Abstract

The worldwide incidence for synchronous primary cancer is 1.6%. Previous reports indicate a temporal relationship between diagnosis of the first cancer to a synchronous cancer, and that the relationship can be attributed to genetic, hormonal, or molecular associations. Data on possible socioeconomic determinants for the diagnosis of synchronous primary female cancers is limited. This is a retrospective cohort study including individuals with synchronous female (gynecologic or breast) cancers diagnosed from 1995 to 2019 in Louisiana. Patients over 18 years old with diagnosis of at least two cancers of ovary, uterus, cervix/vagina/vulva origin within 365 days were included. Socioeconomic variables were compared by year of diagnosis. Synchronous primary female cancer were found in 2891 women, 61% of whom did not have a prior cancer diagnosis.

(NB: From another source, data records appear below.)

(** * MotorKnob driver: register codec and sysfs attribute registry

  A shallow embedding of [motorknob_driver.c].  The first half models the
  register codec ([motorknob_write], [motorknob_read] and the sysfs
  handlers built on them) over an abstract SMBus client.  The second half
  models the kobject/sysfs calls the driver makes and the two lifecycle
  functions [setup_sysfs] and [destory_sysfs]. *)

From Stdlib Require Import ZArith Lia.
From Stdlib.Strings Require Import Byte.
From stdpp Require Import gmap strings list fin_maps.

Local Open Scope Z_scope.

(** ** C integer types *)

Module CInt.

(** Conversion to an unsigned type of [w] bits. *)
Definition to_unsigned (w : Z) (x : Z) : Z := x mod 2 ^ w.

(** Conversion to a signed type of [w] bits (two's complement, as gcc
    defines the out-of-range case). *)
Definition to_signed (w : Z) (x : Z) : Z :=
  (x + 2 ^ (w - 1)) mod 2 ^ w - 2 ^ (w - 1).

Definition u8 : Z -> Z := to_unsigned 8.
Definition u16 : Z -> Z := to_unsigned 16.

(** [size_t] and [ssize_t] of an LP64 kernel. *)
Definition BITS_PER_LONG : Z := 64.
Definition SSIZE_MAX : Z := 2 ^ (BITS_PER_LONG - 1) - 1.
Definition ssize_t_of_size_t (n : Z) : Z := to_signed BITS_PER_LONG n.

(** Plain [char] is signed or unsigned as the compiler decides.  The kernel
    is built with [-funsigned-char] since v6.2, and this driver needs v6.3
    or later (its [probe] callback takes the client only), so the driver's
    [char] is the unsigned one, [kernel_char]. *)
Inductive char_signedness := UnsignedChar | SignedChar.

Definition kernel_char : char_signedness := UnsignedChar.

Definition byte_to_Z (b : byte) : Z := Z.of_N (Byte.to_N b).

(** The value of a [char] object holding the byte [b], promoted to [int]. *)
Definition char_to_int (cs : char_signedness) (b : byte) : Z :=
  match cs with
  | UnsignedChar => byte_to_Z b
  | SignedChar => to_signed 8 (byte_to_Z b)
  end.

(** The byte stored by an assignment of an [u8] value to a [char] object. *)
Definition byte_of_Z (z : Z) : byte :=
  match Byte.of_N (Z.to_N (u8 z)) with
  | Some b => b
  | None => x00
  end.

End CInt.
Import CInt.

(** ** Error numbers *)

Definition EINVAL : Z := 22.
Definition ENOMEM : Z := 12.
Definition EEXIST : Z := 17.

(** ** Command structure *)

Definition WRITE_REQUEST : Z := 0x80.      (* 0b10000000 *)

Definition DATA_START_POS : Z := 0x00.     (* 0b00000000 *)
Definition DATA_END_POS : Z := 0x01.       (* 0b00000001 *)
Definition DATA_DETENTS : Z := 0x02.       (* 0b00000010 *)
Definition DATA_CURRENT_POS : Z := 0x03.   (* 0b00000011 *)

Definition WRITE_START_POS : Z := Z.lor WRITE_REQUEST DATA_START_POS.
Definition WRITE_END_POS : Z := Z.lor WRITE_REQUEST DATA_END_POS.
Definition WRITE_DETENTS : Z := Z.lor WRITE_REQUEST DATA_DETENTS.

The incidence synchronous female primary cancer increased from 1995 to 2019, with nearly two-fold increase for women diagnosed initially with uterine cancer, with greatest increase in synchronous cancer of breast origin. The average time to diagnosis of synchronous cancer decreased from 53 days (1995–1999) to 39 days (2015–2019). The study population from 2005-2019 reflected the Louisiana census (67% White and 31% Black women). From 1995 to 2019, there was an increased number of patients with insurance, predominately private insurance, followed by Medicaid, and then Medicare. Synchronous female primary cancer is rare but increasing in incidence. Increase in insured status and decreased interval time between cancer diagnoses may be correlated. Our study further suggests that access to routine cancer screening could increase early cancer detection as well as detection of synchronous cancers. Further work with medically under-resourced states, such as Louisiana, is important for establishment of robust, evidencebased guide to reduce the impact of socioeconomic inequalities on healthcare outcomes.